_Supplied data_

+ + +

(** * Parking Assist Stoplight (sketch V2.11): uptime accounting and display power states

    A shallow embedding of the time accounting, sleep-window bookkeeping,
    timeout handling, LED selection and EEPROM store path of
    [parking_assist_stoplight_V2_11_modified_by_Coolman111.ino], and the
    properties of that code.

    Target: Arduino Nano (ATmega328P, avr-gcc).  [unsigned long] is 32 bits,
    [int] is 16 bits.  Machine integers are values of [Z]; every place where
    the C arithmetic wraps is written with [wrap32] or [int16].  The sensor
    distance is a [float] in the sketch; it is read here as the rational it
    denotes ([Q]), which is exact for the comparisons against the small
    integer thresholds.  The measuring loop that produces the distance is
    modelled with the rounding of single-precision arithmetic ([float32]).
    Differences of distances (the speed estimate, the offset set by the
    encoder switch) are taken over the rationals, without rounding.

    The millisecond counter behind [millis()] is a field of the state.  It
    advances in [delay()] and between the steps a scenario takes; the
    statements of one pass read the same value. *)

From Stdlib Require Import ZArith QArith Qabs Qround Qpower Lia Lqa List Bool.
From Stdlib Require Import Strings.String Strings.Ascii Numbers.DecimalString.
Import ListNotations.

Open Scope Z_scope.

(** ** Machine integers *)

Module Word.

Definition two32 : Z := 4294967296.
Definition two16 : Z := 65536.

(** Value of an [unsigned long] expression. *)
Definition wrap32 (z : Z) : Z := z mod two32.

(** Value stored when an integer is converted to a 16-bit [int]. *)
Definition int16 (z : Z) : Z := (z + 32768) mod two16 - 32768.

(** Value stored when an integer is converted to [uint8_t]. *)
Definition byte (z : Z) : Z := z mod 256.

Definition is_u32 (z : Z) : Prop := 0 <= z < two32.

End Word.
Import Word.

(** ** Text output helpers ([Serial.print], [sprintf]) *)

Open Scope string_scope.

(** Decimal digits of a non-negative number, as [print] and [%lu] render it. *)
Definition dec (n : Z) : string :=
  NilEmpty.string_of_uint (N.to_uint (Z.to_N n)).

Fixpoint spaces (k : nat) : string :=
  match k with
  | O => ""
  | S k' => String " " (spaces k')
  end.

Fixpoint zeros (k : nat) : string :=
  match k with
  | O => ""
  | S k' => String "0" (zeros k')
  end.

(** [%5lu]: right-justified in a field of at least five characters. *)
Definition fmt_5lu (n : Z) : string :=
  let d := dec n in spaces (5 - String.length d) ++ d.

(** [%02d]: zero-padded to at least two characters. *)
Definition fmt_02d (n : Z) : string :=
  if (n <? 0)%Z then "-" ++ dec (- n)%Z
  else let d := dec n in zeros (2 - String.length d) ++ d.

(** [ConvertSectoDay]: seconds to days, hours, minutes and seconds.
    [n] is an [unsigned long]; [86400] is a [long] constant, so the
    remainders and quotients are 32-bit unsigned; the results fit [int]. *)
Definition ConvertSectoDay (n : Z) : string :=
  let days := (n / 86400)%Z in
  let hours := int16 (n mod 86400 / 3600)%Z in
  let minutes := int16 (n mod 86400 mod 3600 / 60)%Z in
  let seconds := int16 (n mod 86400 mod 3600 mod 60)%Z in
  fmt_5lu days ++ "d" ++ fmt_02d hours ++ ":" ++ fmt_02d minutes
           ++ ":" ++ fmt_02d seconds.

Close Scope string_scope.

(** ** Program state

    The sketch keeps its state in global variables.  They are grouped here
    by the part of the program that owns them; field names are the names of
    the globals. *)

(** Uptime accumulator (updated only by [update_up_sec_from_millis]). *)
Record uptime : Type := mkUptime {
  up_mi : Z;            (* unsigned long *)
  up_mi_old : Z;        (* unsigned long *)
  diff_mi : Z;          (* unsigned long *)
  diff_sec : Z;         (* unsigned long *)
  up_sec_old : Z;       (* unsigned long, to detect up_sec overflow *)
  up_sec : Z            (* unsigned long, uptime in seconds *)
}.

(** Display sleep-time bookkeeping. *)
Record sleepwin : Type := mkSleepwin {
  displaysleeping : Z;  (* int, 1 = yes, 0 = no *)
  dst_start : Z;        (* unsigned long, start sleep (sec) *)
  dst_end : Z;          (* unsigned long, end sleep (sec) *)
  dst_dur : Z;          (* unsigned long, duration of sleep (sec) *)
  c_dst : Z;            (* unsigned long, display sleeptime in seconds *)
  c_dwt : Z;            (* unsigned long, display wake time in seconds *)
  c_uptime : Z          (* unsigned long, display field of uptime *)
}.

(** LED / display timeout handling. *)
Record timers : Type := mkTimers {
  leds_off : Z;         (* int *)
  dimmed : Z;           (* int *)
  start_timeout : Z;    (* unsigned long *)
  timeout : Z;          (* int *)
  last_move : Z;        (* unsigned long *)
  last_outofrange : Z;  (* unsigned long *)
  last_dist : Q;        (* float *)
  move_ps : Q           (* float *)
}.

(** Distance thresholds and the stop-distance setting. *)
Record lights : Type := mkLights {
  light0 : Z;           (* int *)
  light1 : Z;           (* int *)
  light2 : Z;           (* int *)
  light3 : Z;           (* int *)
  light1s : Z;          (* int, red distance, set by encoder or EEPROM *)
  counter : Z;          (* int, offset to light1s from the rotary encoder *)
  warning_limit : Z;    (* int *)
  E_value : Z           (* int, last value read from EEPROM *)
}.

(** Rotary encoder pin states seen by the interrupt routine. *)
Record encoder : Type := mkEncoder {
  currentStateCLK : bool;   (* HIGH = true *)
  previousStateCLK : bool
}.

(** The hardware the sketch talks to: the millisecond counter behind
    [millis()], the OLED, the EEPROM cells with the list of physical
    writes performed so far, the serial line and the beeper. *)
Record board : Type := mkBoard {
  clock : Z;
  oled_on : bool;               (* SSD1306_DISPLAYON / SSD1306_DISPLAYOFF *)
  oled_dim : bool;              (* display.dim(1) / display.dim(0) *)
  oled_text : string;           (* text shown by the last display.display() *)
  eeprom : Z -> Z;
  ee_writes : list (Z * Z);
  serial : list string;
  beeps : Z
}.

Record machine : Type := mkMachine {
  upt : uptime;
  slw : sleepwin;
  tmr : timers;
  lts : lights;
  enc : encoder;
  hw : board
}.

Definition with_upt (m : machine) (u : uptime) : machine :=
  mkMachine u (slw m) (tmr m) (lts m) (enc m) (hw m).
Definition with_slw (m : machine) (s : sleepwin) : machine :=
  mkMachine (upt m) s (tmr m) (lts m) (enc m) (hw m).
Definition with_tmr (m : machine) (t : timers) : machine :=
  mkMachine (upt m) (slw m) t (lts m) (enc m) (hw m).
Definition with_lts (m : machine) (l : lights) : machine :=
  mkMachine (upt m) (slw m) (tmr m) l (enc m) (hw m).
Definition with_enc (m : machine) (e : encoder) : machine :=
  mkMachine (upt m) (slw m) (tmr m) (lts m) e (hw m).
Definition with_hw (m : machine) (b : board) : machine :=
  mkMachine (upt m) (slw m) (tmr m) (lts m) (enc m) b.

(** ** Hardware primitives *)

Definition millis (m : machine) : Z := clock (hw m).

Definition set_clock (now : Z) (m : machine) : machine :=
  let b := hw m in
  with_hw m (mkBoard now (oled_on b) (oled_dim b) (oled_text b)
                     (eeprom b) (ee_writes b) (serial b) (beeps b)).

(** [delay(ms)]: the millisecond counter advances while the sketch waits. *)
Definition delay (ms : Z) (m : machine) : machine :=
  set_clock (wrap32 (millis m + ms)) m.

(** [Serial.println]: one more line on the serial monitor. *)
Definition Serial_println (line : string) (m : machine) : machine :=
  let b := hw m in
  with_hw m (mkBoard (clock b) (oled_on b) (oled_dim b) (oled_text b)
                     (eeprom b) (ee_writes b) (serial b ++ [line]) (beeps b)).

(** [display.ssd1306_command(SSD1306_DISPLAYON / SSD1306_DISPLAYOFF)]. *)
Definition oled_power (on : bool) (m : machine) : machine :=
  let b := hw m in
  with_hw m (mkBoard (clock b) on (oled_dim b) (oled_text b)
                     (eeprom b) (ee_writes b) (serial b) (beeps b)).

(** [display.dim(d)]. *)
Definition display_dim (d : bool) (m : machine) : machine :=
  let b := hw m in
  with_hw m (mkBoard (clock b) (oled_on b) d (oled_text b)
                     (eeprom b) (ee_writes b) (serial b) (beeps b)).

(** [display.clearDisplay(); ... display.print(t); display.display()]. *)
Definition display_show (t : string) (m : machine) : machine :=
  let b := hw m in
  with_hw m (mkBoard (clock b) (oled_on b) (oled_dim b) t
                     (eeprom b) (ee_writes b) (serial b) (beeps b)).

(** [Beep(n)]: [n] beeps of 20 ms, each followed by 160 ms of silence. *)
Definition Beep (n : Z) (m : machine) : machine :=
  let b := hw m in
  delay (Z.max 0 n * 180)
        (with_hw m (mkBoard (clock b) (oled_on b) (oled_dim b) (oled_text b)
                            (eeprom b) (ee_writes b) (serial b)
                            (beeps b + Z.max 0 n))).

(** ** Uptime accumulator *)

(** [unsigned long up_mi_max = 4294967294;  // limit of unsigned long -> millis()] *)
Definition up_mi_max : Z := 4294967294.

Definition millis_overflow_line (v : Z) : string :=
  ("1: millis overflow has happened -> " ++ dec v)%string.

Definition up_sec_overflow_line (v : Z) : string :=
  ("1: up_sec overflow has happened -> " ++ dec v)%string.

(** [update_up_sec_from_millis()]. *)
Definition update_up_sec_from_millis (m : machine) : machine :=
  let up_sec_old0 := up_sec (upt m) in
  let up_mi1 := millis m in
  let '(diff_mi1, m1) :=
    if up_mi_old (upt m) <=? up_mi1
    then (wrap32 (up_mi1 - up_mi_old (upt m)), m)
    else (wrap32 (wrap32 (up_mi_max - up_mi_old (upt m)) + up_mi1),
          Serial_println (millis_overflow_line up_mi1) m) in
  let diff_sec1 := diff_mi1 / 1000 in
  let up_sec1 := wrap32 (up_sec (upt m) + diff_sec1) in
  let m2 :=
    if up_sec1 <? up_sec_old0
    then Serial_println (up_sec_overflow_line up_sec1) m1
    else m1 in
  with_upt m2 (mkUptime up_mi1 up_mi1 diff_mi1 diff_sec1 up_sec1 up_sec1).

+ + +

_What is required_
Copying word for word, give each line of the data above from the first one through the line containing "Definition int16 (z", and nothing else.

_Exercise result_
(** * Parking Assist Stoplight (sketch V2.11): uptime accounting and display power states

    A shallow embedding of the time accounting, sleep-window bookkeeping,
    timeout handling, LED selection and EEPROM store path of
    [parking_assist_stoplight_V2_11_modified_by_Coolman111.ino], and the
    properties of that code.

    Target: Arduino Nano (ATmega328P, avr-gcc).  [unsigned long] is 32 bits,
    [int] is 16 bits.  Machine integers are values of [Z]; every place where
    the C arithmetic wraps is written with [wrap32] or [int16].  The sensor
    distance is a [float] in the sketch; it is read here as the rational it
    denotes ([Q]), which is exact for the comparisons against the small
    integer thresholds.  The measuring loop that produces the distance is
    modelled with the rounding of single-precision arithmetic ([float32]).
    Differences of distances (the speed estimate, the offset set by the
    encoder switch) are taken over the rationals, without rounding.

    The millisecond counter behind [millis()] is a field of the state.  It
    advances in [delay()] and between the steps a scenario takes; the
    statements of one pass read the same value. *)

From Stdlib Require Import ZArith QArith Qabs Qround Qpower Lia Lqa List Bool.
From Stdlib Require Import Strings.String Strings.Ascii Numbers.DecimalString.
Import ListNotations.

Open Scope Z_scope.

(** ** Machine integers *)

Module Word.

Definition two32 : Z := 4294967296.
Definition two16 : Z := 65536.

(** Value of an [unsigned long] expression. *)
Definition wrap32 (z : Z) : Z := z mod two32.

(** Value stored when an integer is converted to a 16-bit [int]. *)
Definition int16 (z : Z) : Z := (z + 32768) mod two16 - 32768.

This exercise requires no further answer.